3. Representations and Warranties of the Investor. The Investor represents and warrants severally and not jointly, with
respect to the Investor, that:
3.1
Authorization. The Investor has full capacity, power and authority to enter into and perform this Agreement, and
all actions necessary to authorize the execution, delivery and performance of this Agreement have been taken prior to the Closing.
This Agreement constitutes a valid and legally binding obligation of the Investor, enforceable in accordance with its terms, except
as the same may be limited by bankruptcy, insolvency, moratorium, and other laws of general application affecting the enforcement
of creditors' rights generally.
3.2
Receipt of Information. The Investor believes it, he or she has received all the information necessary or appropriate
for deciding whether to acquire the Securities. The Investor further represents that the Investor has had an opportunity to ask
questions and receive answers from the Company regarding the terms and conditions of the offering of the Securities.
3.3
Investment Experience. The Investor is an investor in securities of companies in the development stage and acknowledges
that the Investor is able to fend for itself, herself or himself, can bear the economic risk of its, his or her investment and
has such knowledge and experience in financial or business matters that the Investor is capable of evaluating the merits and risks
of the investment in the Securities. If other than an individual, the Investor also represents it has not been organized for the
purpose of acquiring the Securities. The Investor further represents that the information provided on Investor's counterpart signature
page is true and accurate.
3.4
Restricted Securities. The Investor understands that the Securities are characterized as "restricted securities"
under the federal securities laws inasmuch as they are being acquired from the Company in a transaction not involving a public
offering and that under such laws and applicable regulations such securities may be resold without registration under the Securities
Act of 1933, as amended (the "Securities Act") only in certain limited circumstances. In connection therewith, each lender
represents that it is familiar with Rule 144 under the Securities Act, as presently in effect, and understands the resale
limitations imposed thereby and by the Securities Act.
3.5
Legends. To the extent applicable, each certificate or other document evidencing any of the Securities shall be endorsed
with the legend set forth below, and the Investor covenants that, except to the extent such restrictions are waived by the Company,
the Investor shall not transfer the Securities represented by any such certificate without complying with the restrictions on transfer
described in the legends endorsed on such certificate:
"THE SECURITIES REPRESENTED HEREBY HAVE NOT BEEN REGISTERED
UNDER THE SECURITIES ACT OF 1933, AS AMENDED, AND MAY NOT BE SOLD, TRANSFERRED, ASSIGNED, PLEDGED, OR HYPOTHECATED ABSENT AN EFFECTIVE
REGISTRATION THEREOF UNDER SUCH ACT OR COMPLIANCE WITH RULE 144 PROMULGATED UNDER SUCH ACT, OR UNLESS THE COMPANY HAS RECEIVED
AN OPINION OF COUNSEL, SATISFACTORY TO THE COMPANY AND ITS COUNSEL, THAT SUCH REGISTRATION IS NOT REQUIRED."

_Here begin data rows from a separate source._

#[global] Instance Reading_ret : MRet Reading := fun _ a r => (Some a, r).
#[global] Instance Reading_bind : MBind Reading := fun _ _ f m r =>
  match m r with (Some a, r') => f a r' | (None, r') => (None, r') end.

(** One operation of the reader, after which [ok()] decides. *)
Definition reading {A} (op : Reader -> A * Reader) : Reading A := fun r =>
  let '(a, r) := op r in (if rd_ok r then Some a else None, r).

Definition read_u8 : Reading N := reading rd_u8.
Definition read_u16 : Reading N := reading rd_u16.
Definition read_u32 : Reading N := reading rd_u32.
Definition read_u64 : Reading N := reading rd_u64.
Definition read_i64 : Reading Z := reading rd_i64.
Definition read_boolean : Reading bool := reading rd_boolean.
Definition read_str (max_length : N) : Reading string := reading (rd_str max_length).
Definition read_remaining : Reading N := fun r => (Some (rd_remaining r), r).
Definition read_fail {A} (code : ErrorCode) (message : string) : Reading A := fun r => (None, rd_fail code message r).

(** [if (condition) { reader.fail(code, message); return ...; }] *)
Definition refuse_if (condition : bool) (code : ErrorCode) (message : string) : Reading unit :=
  if condition then read_fail code message else mret tt.

(** [static_cast<T>(raw)] of a raw value already checked against the last
    enumerator. *)
Definition cast_enum {A} `{CppEnum A} (raw : N) : Reading A :=
  match enum_cast raw with Some a => mret a | None => read_fail Internal EmptyString end.

(** A raw enumerator on its own, checked right after it is read. *)
Definition read_enum {A} `{CppEnum A} (last : A) (code : ErrorCode) (message : string) : Reading A :=
  raw ← read_u16;
  _ ← refuse_if (enum_index last <? raw) code message;
  cast_enum raw.

Definition w_enum {A} `{CppEnum A} (value : A) : Writer := w_u16 (enum_index value).

(** A count, refused when it exceeds the bound or the remaining input. *)
Definition read_count (bound : N) (code : ErrorCode) (message : string) : Reading N :=
  count ← read_u32;
  remaining ← read_remaining;
  _ ← refuse_if ((bound <? count) || (remaining <? count)) code message;
  mret count.

(** [for (i = 0; i < count; ++i) out.push_back(read(reader));] *)
Fixpoint read_times {A} (count : nat) (read : Reading A) : Reading (list A) :=
  match count with
  | O => mret []
  | S n => a ← read; l ← read_times n read; mret (a :: l)
  end.

Definition read_list {A} (bound : N) (code : ErrorCode) (message : string) (read : Reading A) : Reading (list A) :=
  count ← read_count bound code message;
  read_times (N.to_nat count) read.

(** [for (...) write(writer, values[i]);] *)
Definition w_all (writers : list Writer) : Writer := foldr w_then w_nothing writers.

(** The first [bound] elements, preceded by their number: elements beyond the
    bound are dropped without setting the truncation flag. *)
Definition w_writers (bound : N) (writers : list Writer) : Writer :=
  let count := N.min (lengthN writers) bound in
  w_u32 count +++ w_all (take (N.to_nat count) writers).

Definition w_list {A} (bound : N) (write : A -> Writer) (l : list A) : Writer := w_writers bound (map write l).

(** A flag followed by the value it announces. *)
Definition w_option {A} (write : A -> Writer) (o : option A) : Writer :=
  match o with None => w_boolean false | Some a => w_boolean true +++ write a end.

Definition read_option {A} (read : Reading A) : Reading (option A) :=
  present ← read_boolean;
  if (present : bool) then a ← read; mret (Some a) else mret None.

(* ===================================================================== *)
(** ** What a codec promises *)

(** What [w] writes, unless truncated, is read back by [m] as [a], whatever
    follows it. *)
Definition carries {A} (w : Writer) (m : Reading A) (a : A) : Prop :=
  w_truncated w = false -> forall rest, m (rd_open (w_bytes w ++ rest)) = (Some a, rd_open rest).

(** A pair of a write and a read function round-trips on every value that
    fits, and writes at least one byte. *)
Class WireCodec {A} (fits : A -> bool) (write : A -> Writer) (read : Reading A) : Prop := {
  wire_carries a : fits a = true -> carries (write a) read a;
  wire_nonempty a : w_bytes (write a) <> []
}.

Create HintDb wire.

(* ===================================================================== *)
(** ** Lemmas: sticky failure *)

Lemma rd_u8_failed r : rd_ok r = false -> rd_u8 r = (0, r).
Proof. unfold rd_u8. by intros ->. Qed.

Lemma rd_uint_failed count i r : rd_ok r = false -> rd_uint count i 0 r = (0, r).
Proof.
  intros Hr. revert i. induction count as [|n IH]; intros i; cbn [rd_uint]; [done|].
  by rewrite rd_u8_failed, N.shiftl_0_l, N.lor_0_l, IH.
Qed.

Lemma rd_bytes_failed what max_length r : rd_ok r = false -> rd_bytes what max_length r = ([], r).
Proof. intros Hr. unfold rd_bytes, rd_u32. by rewrite rd_uint_failed, Hr. Qed.

(** Once a reader has failed, every operation returns zero and changes
    nothing, the first failure included. *)
Lemma rd_sticky r :
  rd_ok r = false ->
  rd_u8 r = (0, r) /\ rd_u16 r = (0, r) /\ rd_u32 r = (0, r) /\ rd_u64 r = (0, r) /\ rd_i64 r = (0%Z, r) /\
  rd_boolean r = (false, r) /\ (forall max, rd_str max r = (EmptyString, r)) /\
  (forall max, rd_blob max r = ([], r)) /\ forall code message, rd_fail code message r = r.
Proof.
  intros Hr. unfold rd_i64, rd_boolean, rd_str, rd_blob, rd_u16, rd_u32, rd_u64, rd_fail.
  rewrite rd_u8_failed, !rd_uint_failed, Hr by done. repeat split; intros; by rewrite rd_bytes_failed.
Qed.

(* ===================================================================== *)
(** ** Lemmas: integers *)

Lemma ascii_N_byte n : n < 256 -> N_of_ascii (ascii_of_N n) = n.
Proof. apply N_ascii_embedding. Qed.

Lemma land_255_lt n : N.land n 255 < 256.
Proof.
  change 255 with (N.ones 8). rewrite N.land_ones. change 256 with (2 ^ 8). by apply N.mod_lt.
Qed.

(** Reading back the bytes [i .. i + count - 1] of [value]. *)
Lemma rd_uint_bytes count i acc value rest :
  rd_uint count i acc (rd_open (uint_bytes count i value ++ rest)) =
  (N.lor acc (N.shiftl (N.land (N.shiftr value (i * 8)) (N.ones (N.of_nat count * 8))) (i * 8)), rd_open rest).
Proof.
  revert i acc. induction count as [|n IH]; intros i acc; cbn [uint_bytes rd_uint app].
  - change (N.of_nat 0 * 8) with 0. change (N.ones 0) with 0.
    by rewrite N.land_0_r, N.shiftl_0_l, N.lor_0_r.
  - unfold rd_u8. cbn [rd_open rd_ok rd_failure negb rd_input].
    rewrite ascii_N_byte by apply land_255_lt. fold (rd_open (uint_bytes n (i + 1) value ++ rest)).
    rewrite IH. f_equal. rewrite <- N.lor_assoc. f_equal. apply N.bits_inj. intros k.
    rewrite N.lor_spec. destruct (N.lt_ge_cases k (i * 8)) as [Hk|Hk].
    { rewrite !N.shiftl_spec_low by lia. done. }
    rewrite (N.shiftl_spec_high' _ (i * 8)), (N.shiftl_spec_high' _ (i * 8) k) by lia.
    rewrite !N.land_spec. rewrite !N.shiftr_spec' . change 255 with (N.ones 8).
    destruct (N.lt_ge_cases k ((i + 1) * 8)) as [Hk'|Hk'].
    + rewrite N.shiftl_spec_low by lia. rewrite !N.ones_spec_low by lia. by rewrite orb_false_r.
    + rewrite N.shiftl_spec_high' by lia. rewrite N.land_spec, N.shiftr_spec'.
      rewrite (N.ones_spec_high 8) by lia. rewrite andb_false_r, orb_false_l.
      replace (k - (i + 1) * 8 + (i + 1) * 8) with (k - i * 8 + i * 8) by lia. f_equal.
      destruct (N.lt_ge_cases (k - (i + 1) * 8) (N.of_nat n * 8)).
      * by rewrite !N.ones_spec_low by lia.
      * by rewrite !N.ones_spec_high by lia.
Qed.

4. Conditions of Investor's Obligations. The obligations of the Investor hereunder are subject to the fulfillment on
or before the Closing of each of the following conditions:
4.1
Representations and Warranties. The representations and warranties of the Company contained in Section 2 shall
be true on and as of the Closing with the same effect as though such representations and warranties had been made on and as of
the date of such Closing.
4.2
Performance. The Company shall have performed and complied with all agreements, obligations and conditions contained
in this Agreement that are required to be performed or complied with by it on or before the Closing.
4.3
Board Actions. The Company shall have delivered to the Investor resolutions duly adopted by the Company's Board of
Directors and, to the extent required by applicable law or by the Company's Articles of Incorporation, the Company's Shareholders,
and certified by the Secretary of the Company (i) approving and authorizing the Company's execution and delivery of this Agreement,
the Notes and the Warrants, and the Company's performance thereunder, (ii) authorizing the reservation of a sufficient number
of shares of the Company's Common Stock to permit the conversion of the Notes and to permit the exercise of the Warrants, (iii)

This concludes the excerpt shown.